## [Task goal]
Print nothing except the lines of the listing below from the line with "ph_append_failures : Z;" to the line with "pending_append : list player_snapshot;", each exactly as written, both ends included.

## [Input data]
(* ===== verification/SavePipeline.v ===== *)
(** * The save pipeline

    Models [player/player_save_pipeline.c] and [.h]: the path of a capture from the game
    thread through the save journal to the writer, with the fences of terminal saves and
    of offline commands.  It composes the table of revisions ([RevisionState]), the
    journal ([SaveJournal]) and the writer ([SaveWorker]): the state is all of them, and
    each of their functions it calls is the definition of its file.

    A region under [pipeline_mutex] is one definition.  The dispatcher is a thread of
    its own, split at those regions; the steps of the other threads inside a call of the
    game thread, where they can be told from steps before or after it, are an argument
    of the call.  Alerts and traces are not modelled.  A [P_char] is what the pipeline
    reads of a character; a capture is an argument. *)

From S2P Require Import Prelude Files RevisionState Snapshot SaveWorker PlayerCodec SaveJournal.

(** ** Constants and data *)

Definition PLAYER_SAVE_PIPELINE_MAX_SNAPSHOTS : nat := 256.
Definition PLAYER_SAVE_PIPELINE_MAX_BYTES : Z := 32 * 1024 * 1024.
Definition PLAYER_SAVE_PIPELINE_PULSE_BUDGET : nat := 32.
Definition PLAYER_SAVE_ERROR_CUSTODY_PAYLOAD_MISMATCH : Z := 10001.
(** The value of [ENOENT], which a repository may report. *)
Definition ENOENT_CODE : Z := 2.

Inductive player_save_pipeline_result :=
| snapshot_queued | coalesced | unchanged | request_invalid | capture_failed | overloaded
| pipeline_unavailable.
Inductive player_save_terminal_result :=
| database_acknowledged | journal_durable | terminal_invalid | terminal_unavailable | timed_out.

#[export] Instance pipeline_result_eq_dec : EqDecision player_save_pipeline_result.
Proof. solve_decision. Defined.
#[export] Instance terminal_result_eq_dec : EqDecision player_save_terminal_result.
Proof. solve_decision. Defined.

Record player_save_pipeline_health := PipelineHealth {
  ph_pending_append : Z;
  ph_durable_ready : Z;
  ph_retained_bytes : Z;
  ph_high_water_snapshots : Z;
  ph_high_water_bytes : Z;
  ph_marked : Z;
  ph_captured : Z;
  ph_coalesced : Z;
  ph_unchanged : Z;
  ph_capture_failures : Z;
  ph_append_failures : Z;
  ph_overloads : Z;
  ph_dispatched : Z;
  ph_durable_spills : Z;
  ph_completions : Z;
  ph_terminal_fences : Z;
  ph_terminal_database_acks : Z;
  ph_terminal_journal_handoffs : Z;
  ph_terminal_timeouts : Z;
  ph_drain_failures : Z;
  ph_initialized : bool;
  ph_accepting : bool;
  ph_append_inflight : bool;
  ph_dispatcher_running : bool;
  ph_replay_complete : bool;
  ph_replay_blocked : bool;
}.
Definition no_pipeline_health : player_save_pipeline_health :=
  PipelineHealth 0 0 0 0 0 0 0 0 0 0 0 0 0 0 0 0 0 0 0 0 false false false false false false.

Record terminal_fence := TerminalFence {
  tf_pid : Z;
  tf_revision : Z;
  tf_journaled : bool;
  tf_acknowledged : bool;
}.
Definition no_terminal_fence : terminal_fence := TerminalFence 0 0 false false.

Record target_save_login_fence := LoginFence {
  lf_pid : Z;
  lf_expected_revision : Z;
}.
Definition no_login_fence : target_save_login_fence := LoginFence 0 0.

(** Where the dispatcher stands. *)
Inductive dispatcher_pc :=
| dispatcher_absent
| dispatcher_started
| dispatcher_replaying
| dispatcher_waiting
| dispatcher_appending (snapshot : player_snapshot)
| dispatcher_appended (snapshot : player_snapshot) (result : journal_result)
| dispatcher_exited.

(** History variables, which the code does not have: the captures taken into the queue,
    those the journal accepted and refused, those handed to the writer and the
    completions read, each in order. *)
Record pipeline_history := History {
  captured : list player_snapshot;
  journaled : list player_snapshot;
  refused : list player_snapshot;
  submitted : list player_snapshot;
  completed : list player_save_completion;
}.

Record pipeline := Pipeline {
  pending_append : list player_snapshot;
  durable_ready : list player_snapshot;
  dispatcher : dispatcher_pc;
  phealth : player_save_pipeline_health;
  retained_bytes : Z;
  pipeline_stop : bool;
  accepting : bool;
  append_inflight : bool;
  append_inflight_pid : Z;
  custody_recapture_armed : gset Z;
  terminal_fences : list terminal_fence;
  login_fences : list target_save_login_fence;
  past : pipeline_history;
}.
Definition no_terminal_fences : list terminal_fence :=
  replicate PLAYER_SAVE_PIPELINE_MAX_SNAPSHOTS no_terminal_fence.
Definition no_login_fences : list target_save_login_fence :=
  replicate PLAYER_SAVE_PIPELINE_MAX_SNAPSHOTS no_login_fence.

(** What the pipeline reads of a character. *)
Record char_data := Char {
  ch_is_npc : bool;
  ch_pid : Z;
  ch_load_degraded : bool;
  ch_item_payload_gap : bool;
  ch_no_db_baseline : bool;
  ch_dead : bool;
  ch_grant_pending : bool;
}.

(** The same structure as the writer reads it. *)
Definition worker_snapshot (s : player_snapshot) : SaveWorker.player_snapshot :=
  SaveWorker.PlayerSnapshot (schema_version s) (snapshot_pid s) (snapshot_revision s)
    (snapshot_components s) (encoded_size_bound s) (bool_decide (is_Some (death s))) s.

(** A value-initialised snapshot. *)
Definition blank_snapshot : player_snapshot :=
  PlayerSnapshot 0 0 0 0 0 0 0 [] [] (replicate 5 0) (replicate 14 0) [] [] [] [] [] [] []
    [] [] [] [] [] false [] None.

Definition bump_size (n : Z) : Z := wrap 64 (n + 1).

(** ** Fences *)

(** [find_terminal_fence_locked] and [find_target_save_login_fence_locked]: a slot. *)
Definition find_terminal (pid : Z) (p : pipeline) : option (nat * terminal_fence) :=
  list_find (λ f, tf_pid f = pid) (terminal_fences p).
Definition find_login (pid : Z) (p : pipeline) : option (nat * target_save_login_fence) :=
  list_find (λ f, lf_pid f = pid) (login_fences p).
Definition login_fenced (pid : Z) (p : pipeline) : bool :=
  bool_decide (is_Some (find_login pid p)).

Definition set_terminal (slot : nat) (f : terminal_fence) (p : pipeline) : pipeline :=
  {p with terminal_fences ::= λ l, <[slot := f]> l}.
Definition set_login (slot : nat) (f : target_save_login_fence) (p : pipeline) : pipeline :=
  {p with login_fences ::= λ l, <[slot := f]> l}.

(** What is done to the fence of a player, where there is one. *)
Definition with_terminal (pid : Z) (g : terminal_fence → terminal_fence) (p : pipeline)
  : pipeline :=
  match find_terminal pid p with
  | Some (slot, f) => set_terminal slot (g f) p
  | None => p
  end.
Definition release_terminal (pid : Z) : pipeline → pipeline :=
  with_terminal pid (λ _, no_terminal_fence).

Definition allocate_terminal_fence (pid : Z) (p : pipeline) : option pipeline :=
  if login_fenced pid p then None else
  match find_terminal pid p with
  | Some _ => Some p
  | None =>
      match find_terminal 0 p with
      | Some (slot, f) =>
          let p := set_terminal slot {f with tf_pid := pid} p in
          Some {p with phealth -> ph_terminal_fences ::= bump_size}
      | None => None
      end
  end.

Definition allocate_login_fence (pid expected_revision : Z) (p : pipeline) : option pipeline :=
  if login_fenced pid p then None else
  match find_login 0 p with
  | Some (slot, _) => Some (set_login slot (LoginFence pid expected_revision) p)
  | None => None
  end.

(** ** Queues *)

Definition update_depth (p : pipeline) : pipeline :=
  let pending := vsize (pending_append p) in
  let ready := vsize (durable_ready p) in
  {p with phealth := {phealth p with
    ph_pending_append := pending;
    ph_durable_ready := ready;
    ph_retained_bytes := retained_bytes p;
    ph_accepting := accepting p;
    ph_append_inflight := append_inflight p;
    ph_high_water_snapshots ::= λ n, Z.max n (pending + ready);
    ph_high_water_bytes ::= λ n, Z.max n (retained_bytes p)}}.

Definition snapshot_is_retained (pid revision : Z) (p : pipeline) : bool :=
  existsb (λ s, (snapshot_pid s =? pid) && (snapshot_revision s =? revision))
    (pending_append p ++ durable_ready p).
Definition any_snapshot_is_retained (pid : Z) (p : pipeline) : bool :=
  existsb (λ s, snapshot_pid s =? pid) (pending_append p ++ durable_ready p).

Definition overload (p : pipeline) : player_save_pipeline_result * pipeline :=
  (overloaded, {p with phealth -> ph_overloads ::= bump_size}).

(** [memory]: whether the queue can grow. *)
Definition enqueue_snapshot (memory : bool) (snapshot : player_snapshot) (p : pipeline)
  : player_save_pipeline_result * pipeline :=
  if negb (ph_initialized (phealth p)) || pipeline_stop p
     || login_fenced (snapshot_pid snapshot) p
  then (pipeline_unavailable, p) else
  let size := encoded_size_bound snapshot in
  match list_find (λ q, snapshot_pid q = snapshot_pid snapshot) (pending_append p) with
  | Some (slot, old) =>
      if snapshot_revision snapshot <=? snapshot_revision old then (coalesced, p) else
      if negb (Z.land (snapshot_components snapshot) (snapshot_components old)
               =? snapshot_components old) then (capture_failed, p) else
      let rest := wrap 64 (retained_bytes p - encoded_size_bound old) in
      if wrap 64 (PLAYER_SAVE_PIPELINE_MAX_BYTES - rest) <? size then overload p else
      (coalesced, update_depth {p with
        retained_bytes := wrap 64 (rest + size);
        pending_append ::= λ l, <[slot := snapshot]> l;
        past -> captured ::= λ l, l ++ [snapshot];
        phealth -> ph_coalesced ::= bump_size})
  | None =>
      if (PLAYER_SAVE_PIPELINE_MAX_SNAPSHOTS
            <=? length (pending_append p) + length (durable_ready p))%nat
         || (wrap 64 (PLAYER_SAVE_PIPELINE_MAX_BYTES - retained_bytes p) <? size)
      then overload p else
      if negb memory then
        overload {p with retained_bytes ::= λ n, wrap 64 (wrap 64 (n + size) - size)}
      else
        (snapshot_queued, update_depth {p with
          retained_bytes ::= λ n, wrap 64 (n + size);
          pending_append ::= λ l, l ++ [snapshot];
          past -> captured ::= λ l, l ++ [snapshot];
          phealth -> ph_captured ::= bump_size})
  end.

## [Answer box]
  ph_append_failures : Z;
  ph_overloads : Z;
  ph_dispatched : Z;
  ph_durable_spills : Z;
  ph_completions : Z;
  ph_terminal_fences : Z;
  ph_terminal_database_acks : Z;
  ph_terminal_journal_handoffs : Z;
  ph_terminal_timeouts : Z;
  ph_drain_failures : Z;
  ph_initialized : bool;
  ph_accepting : bool;
  ph_append_inflight : bool;
  ph_dispatcher_running : bool;
  ph_replay_complete : bool;
  ph_replay_blocked : bool;
}.
Definition no_pipeline_health : player_save_pipeline_health :=
  PipelineHealth 0 0 0 0 0 0 0 0 0 0 0 0 0 0 0 0 0 0 0 0 false false false false false false.

Record terminal_fence := TerminalFence {
  tf_pid : Z;
  tf_revision : Z;
  tf_journaled : bool;
  tf_acknowledged : bool;
}.
Definition no_terminal_fence : terminal_fence := TerminalFence 0 0 false false.

Record target_save_login_fence := LoginFence {
  lf_pid : Z;
  lf_expected_revision : Z;
}.
Definition no_login_fence : target_save_login_fence := LoginFence 0 0.

(** Where the dispatcher stands. *)
Inductive dispatcher_pc :=
| dispatcher_absent
| dispatcher_started
| dispatcher_replaying
| dispatcher_waiting
| dispatcher_appending (snapshot : player_snapshot)
| dispatcher_appended (snapshot : player_snapshot) (result : journal_result)
| dispatcher_exited.

(** History variables, which the code does not have: the captures taken into the queue,
    those the journal accepted and refused, those handed to the writer and the
    completions read, each in order. *)
Record pipeline_history := History {
  captured : list player_snapshot;
  journaled : list player_snapshot;
  refused : list player_snapshot;
  submitted : list player_snapshot;
  completed : list player_save_completion;
}.

Record pipeline := Pipeline {
  pending_append : list player_snapshot;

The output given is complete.